• [TASK GOAL]
Within the data below, count the lines that include the word "Hnone". Provide the number and nothing further.

• [SOURCE MATERIAL]
Lemma decode_reply_members_range ms cur r e :
  decode_reply_members ms cur = (r, e) ->
  (forall c, Error cur = Some c -> minInt <= Num c <= maxInt) ->
  forall x, Error r = Some x -> minInt <= Num x <= maxInt.
Proof.
  revert cur r e. induction ms as [|[key v] ms IH]; intros cur r e;
    cbn [decode_reply_members].
  - by intros [= <- _].
  - destruct (field_matches key "ok").
    { destruct (decode_bool _ _ _ _) as [x ex].
      by rest_of_members (decode_reply_members ms) IH. }
    destruct (field_matches key "result").
    { destruct (decode_bool _ _ _ _) as [x ex].
      by rest_of_members (decode_reply_members ms) IH. }
    destruct (field_matches key "error").
    { destruct (decode_replyError_ptr _ _ _ _) as [x ex] eqn:Ep.
      rest_of_members (decode_reply_members ms) IH.
      by apply (decode_replyError_ptr_range _ _ _ _ _ _ Ep). }
    destruct (field_matches key "action").
    { destruct (decode_string _ _ _ _) as [x ex].
      by rest_of_members (decode_reply_members ms) IH. }
    by rest_of_members (decode_reply_members ms) IH.
Qed.

(** The number of the error of a decoded reply is an [int]. *)
Lemma Unmarshal_reply_range body reply e x :
  Unmarshal_reply body zero_reply = (reply, e) ->
  Error reply = Some x -> minInt <= Num x <= maxInt.
Proof.
  unfold Unmarshal_reply. destruct (scan body) as [v rest|err]; [|by intros [= <- _]].
  destruct (skip_space rest); [|by intros [= <- _]].
  unfold decode_reply, mismatch. destruct v; try (by intros [= <- _]).
  intros H. by apply (decode_reply_members_range _ _ _ _ H).
Qed.

Section ReplyStatement.

Context {lib : GoLib} {World : Type} {plat : Platform World}.

Variables (client : httpClient) (baseURL token : gostring) (contestID : Z)
          (user : userSpec) (action : actionType) (timeout : Z).

(** C7: when the response decodes to a reply, [changeRegistration] succeeds
    exactly when [OK] and [Result] are both true.  Otherwise it fails: when
    the reply has an error, with the message made of its [Message], of its
    [Num] in decimal (no [+], no zero before the first digit, [-] before a
    negative number), of its [Symbol] and of its [LogID]; when it has none,
    with the message that the change was not acknowledged. *)
Theorem changeRegistration_reply (w w' : World) resp body reply :
  answered client baseURL token contestID user action timeout w w' resp body ->
  200 <= StatusCode resp < 300 ->
  ContentType resp = [] \/ isJSONContentType (ContentType resp) = true ->
  Unmarshal_reply body zero_reply = (reply, None) ->
  let result := changeRegistration client baseURL token contestID user action timeout w in
  (result = (w', None) <-> OK reply = true /\ Result reply = true) /\
  (forall e, Error reply = Some e -> ~ (OK reply = true /\ Result reply = true) ->
     exists code,
       decimal_text code (Num e) /\
       result = (w', Some (ErrServerError e)) /\
       callErrorText (ErrServerError e)
       = Some ("server error: " ++ Message e ++ " (code " ++ code
                 ++ ", symbol " ++ Symbol e ++ ", log " ++ LogID e ++ ")")) /\
  (Error reply = None -> ~ (OK reply = true /\ Result reply = true) ->
     result = (w', Some ErrNotAcknowledged) /\
     callErrorText ErrNotAcknowledged
     = Some ("registration change was not acknowledged" : gostring)).
Proof.
  intros Ha Hs Hc Hu.
  destruct (changeRegistration_decoded client baseURL token contestID user action timeout
              w w' resp body reply Ha Hs Hc Hu) as (Hok & Herr & Hnone).
  split; [exact Hok|]. split; [|exact Hnone].
  intros e He Hn. destruct (Herr e He Hn) as [Hr Ht].
  exists (Itoa (Num e)). split; [|by split].
  apply Itoa_decimal_text. by apply (Unmarshal_reply_range body reply None e).
Qed.

End ReplyStatement.

(* ===================================================================== *)
(** * The statements at concrete inputs *)
(* ===================================================================== *)

Ltac answered_by_sample :=
  eexists; split; [reflexivity|]; split; [reflexivity|]; split; reflexivity.

(** C3 at a response with the status 500 and a body of 201 bytes. *)
Lemma changeRegistration_non2xx_whole_body_witness :
  exists w',
    Sample.call (Sample.response 500 "500 Internal Server Error" "text/plain" Sample.long_body)
    = (w', Some (ErrUnexpectedStatus "500 Internal Server Error" Sample.long_body)) /\
    callErrorText (ErrUnexpectedStatus "500 Internal Server Error" Sample.long_body)
    = Some ("unexpected status " ++ "500 Internal Server Error" ++ ": " ++ Sample.long_body).
Proof.
  eexists.
  apply (@changeRegistration_non2xx_whole_body Sample.lib _
           (Sample.server (Sample.response 500 "500 Internal Server Error" "text/plain"
                             Sample.long_body))
           Sample.client "http://127.0.0.1" "token" 1 Sample.user actionRegister 1000000000
           [] _ (Sample.response 500 "500 Internal Server Error" "text/plain" Sample.long_body)
           Sample.long_body).
  - answered_by_sample.
  - right. simpl. lia.
Defined.

(** C1 at the page of the test: an HTML page with the reply in a [pre]
    element. *)
Lemma changeRegistration_non_json_content_type_witness :
  exists w',
    Sample.call (Sample.response 200 "200 OK" "text/html; charset=utf-8" Sample.html_page)
    = (w', Some (ErrUnexpectedContentType "text/html; charset=utf-8" "200 OK"
                   Sample.html_page)).
Proof.
  eexists.
  apply (@changeRegistration_non_json_content_type Sample.lib _
           (Sample.server (Sample.response 200 "200 OK" "text/html; charset=utf-8"
                             Sample.html_page))
           Sample.client "http://127.0.0.1" "token" 1 Sample.user actionRegister 1000000000
           [] _ (Sample.response 200 "200 OK" "text/html; charset=utf-8" Sample.html_page)
           Sample.html_page).
  - answered_by_sample.
  - simpl. lia.
  - discriminate.
  - vm_compute. reflexivity.
Defined.

(** C2 at the response of the test. *)
Lemma changeRegistration_result_string_witness :
  exists e text,
    Sample.call (Sample.response 200 "200 OK" "application/json"
                   (jsontext "{'ok':false,'result':'contest is closed'}"))
    = ([buildRequest "http://127.0.0.1" "token"
          (match buildForm 1 Sample.user actionRegister with
           | inl form => form
           | inr _ => ∅
           end) 1000000000], Some e) /\
    callErrorText e = Some text /\
    text = ("decoding response: json: cannot unmarshal string into Go struct field changeRegistrationReply.result of type bool" : gostring) /\
    Contains text "contest is closed" = false.
Proof.
  apply (@changeRegistration_result_string Sample.lib _
           (Sample.server (Sample.response 200 "200 OK" "application/json"
                             (jsontext "{'ok':false,'result':'contest is closed'}")))
           Sample.client "http://127.0.0.1" "token" 1 Sample.user actionRegister 1000000000
           [] _ (Sample.response 200 "200 OK" "application/json"
                   (jsontext "{'ok':false,'result':'contest is closed'}"))
           (jsontext "{'ok':false,'result':'contest is closed'}")).
  - answered_by_sample.
  - simpl. lia.
  - right. vm_compute. reflexivity.
  - exists []. split; vm_compute; reflexivity.
Defined.

(** C5 as stated fails: a token with two [:] is accepted, the second [:] being
    part of the name. *)
Lemma parseUsers_accepts_two_colons :
  parseUsers "a:b:c" = inl [ {| ID := None; Login := "a"; Name := "b:c" |} ] /\
  spec_tokens "a:b:c" = ["a:b:c" : gostring] /\
  colon_count "a:b:c" <> 1%nat.
Proof. repeat split; vm_compute; congruence. Qed.

(** C5 at a token without [:]. *)
Lemma parseUsers_rejects_witness :
  exists e, parseUsers "alice" = inr e.
Proof.
  apply (proj1 (parseUsers_rejects "alice")).
  right. assert (E : spec_tokens "alice" = ["alice" : gostring]) by (vm_compute; reflexivity).
  rewrite E. apply Exists_cons_hd. intros (i & n & Hp & _). vm_compute in Hp. discriminate.
Defined.


(** C10 as stated fails: a file that holds the one object with the one field
    [token], a number, is in none of the cases listed, and [loadConfig]
    fails. *)
Lemma loadConfig_numeric_token :
  (exists e, @loadConfig _ (Sample.platform (fun _ => inr []) Sample.numeric_token)
               "config.json" [] = inr e) /\
  ~ listed_failure
      (@os_Open _ (Sample.platform (fun _ => inr []) Sample.numeric_token)
         "config.json" []).
Proof.
  split; [eexists; vm_compute; reflexivity|].
  assert (Es : scan (jsontext "{'token':5}")
               = POk (JObject [("token" : gostring, JNumber ("5" : gostring))]) [])
    by (vm_compute; reflexivity).
  change (@os_Open _ (Sample.platform (fun _ => inr []) Sample.numeric_token)
            "config.json" [])
    with (inl {| fileData := jsontext "{'token':5}"; readError := None |}
          : fileStream + gostring).
  unfold listed_failure. cbn [fileData readError].
  intros [Hf|[Hf|[[e Hf]|[(ms & r & Hf & Hex)|(v & r & Hf & Hne)]]]].
  - done.
  - vm_compute in Hf. discriminate.
  - rewrite Es in Hf. discriminate.
  - rewrite Es in Hf. injection Hf as <- <-.
    apply Exists_cons in Hex as [Hex|Hex]; [vm_compute in Hex; discriminate|].
    by apply Exists_nil in Hex.
  - rewrite Es in Hf. injection Hf as <- <-. by apply Hne.
Qed.

(** C10 at a file with a token. *)
Lemma loadConfig_spec_witness :
  @loadConfig _ (Sample.platform (fun _ => inr []) Sample.good_config) "config.json" []
  = inl {| Token := "secret" |}.
Proof.
  destruct (@loadConfig_spec Sample.lib _
              (Sample.platform (fun _ => inr []) Sample.good_config) "config.json" [])
    as (_ & Hpath & _).
  destruct Hpath as [Hok _]; [discriminate|].
  apply Hok.
  exists (jsontext "{'token':'secret'}"),
    (JObject [("token" : gostring, JString ("secret" : gostring))]), [].
  repeat split; vm_compute; reflexivity.
Defined.

(** C4 at the list of the test of [parseUsers]: three records, the first
    one with an [ID]. *)
Lemma parseUsers_valid_witness :
  parseUsers Sample.users_list
  = inl [ {| ID := Some 123; Login := "123"; Name := "Alice" |};
          {| ID := None; Login := "user2"; Name := "User Two" |};
          {| ID := None; Login := "user3"; Name := "User Three" |} ].
Proof.
  destruct (parseUsers_valid Sample.users_list
              ["123:Alice" : gostring; "user2:User Two" : gostring;
               "user3:User Three" : gostring]) as (users & Hp & HF).
  - apply tokens_of_splitList. vm_compute. reflexivity.
  - discriminate.
  - repeat constructor;
      (eexists _, _; split;
       [apply id_and_name_parts; vm_compute; reflexivity|split; discriminate]).
  - rewrite Hp. f_equal.
    repeat match goal with
           | H : Forall2 _ _ _ |- _ => inversion H; clear H; subst
           end.
    repeat match goal with
           | H : id_and_name _ (Login ?u) (Name ?u) /\ _ /\ _ |- _ =>
               destruct H as (Hn%id_and_name_parts & Hid & Hno);
               destruct u as [i l n]; cbn [ID Login Name] in Hn, Hid, Hno;
               vm_compute in Hn; injection Hn as <- <-;
               destruct i as [k|];
               [pose proof (proj1 (Hid k) eq_refl) as Hk; apply Atoi_base10 in Hk;
                vm_compute in Hk; first [discriminate|injection Hk as <-]
               |try (exfalso; apply (proj1 Hno eq_refl); exists 123;
                     apply Atoi_base10; vm_compute; reflexivity)];
               clear Hid Hno
           end.
    reflexivity.
Defined.

(** C6 at a list with white space around and between its tokens, and at a
    list whose second token holds a space. *)
Lemma parseContestIDs_spec_witness :
  parseContestIDs (" 101 ;" ++ ["009"%char] ++ "202 ,303" ++ ["009"%char])
  = inl [101; 202; 303] /\
  exists err, parseContestIDs "7; 8 9 ;10" = inr (ErrInvalidContestID "8 9" err).
Proof.
  split.
  - destruct (parseContestIDs_spec (" 101 ;" ++ ["009"%char] ++ "202 ,303" ++ ["009"%char]))
      as (tokens & Ht & _ & _ & _ & Hok & _).
    apply tokens_of_splitList in Ht. vm_compute in Ht. subst tokens.
    apply Hok; [discriminate|].
    repeat (constructor; [apply Atoi_base10; vm_compute; reflexivity|]). constructor.
  - destruct (parseContestIDs_spec "7; 8 9 ;10") as (tokens & Ht & _ & _ & _ & _ & Hbad).
    apply tokens_of_splitList in Ht. vm_compute in Ht. subst tokens.
    apply (Hbad ["7" : gostring] ("8 9" : gostring) ["10" : gostring]).
    + reflexivity.
    + constructor; [|constructor]. exists 7. apply Atoi_base10. vm_compute. reflexivity.
    + intros [id Hid%Atoi_base10]. vm_compute in Hid. discriminate.
Defined.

• [WRITTEN ANSWER]
2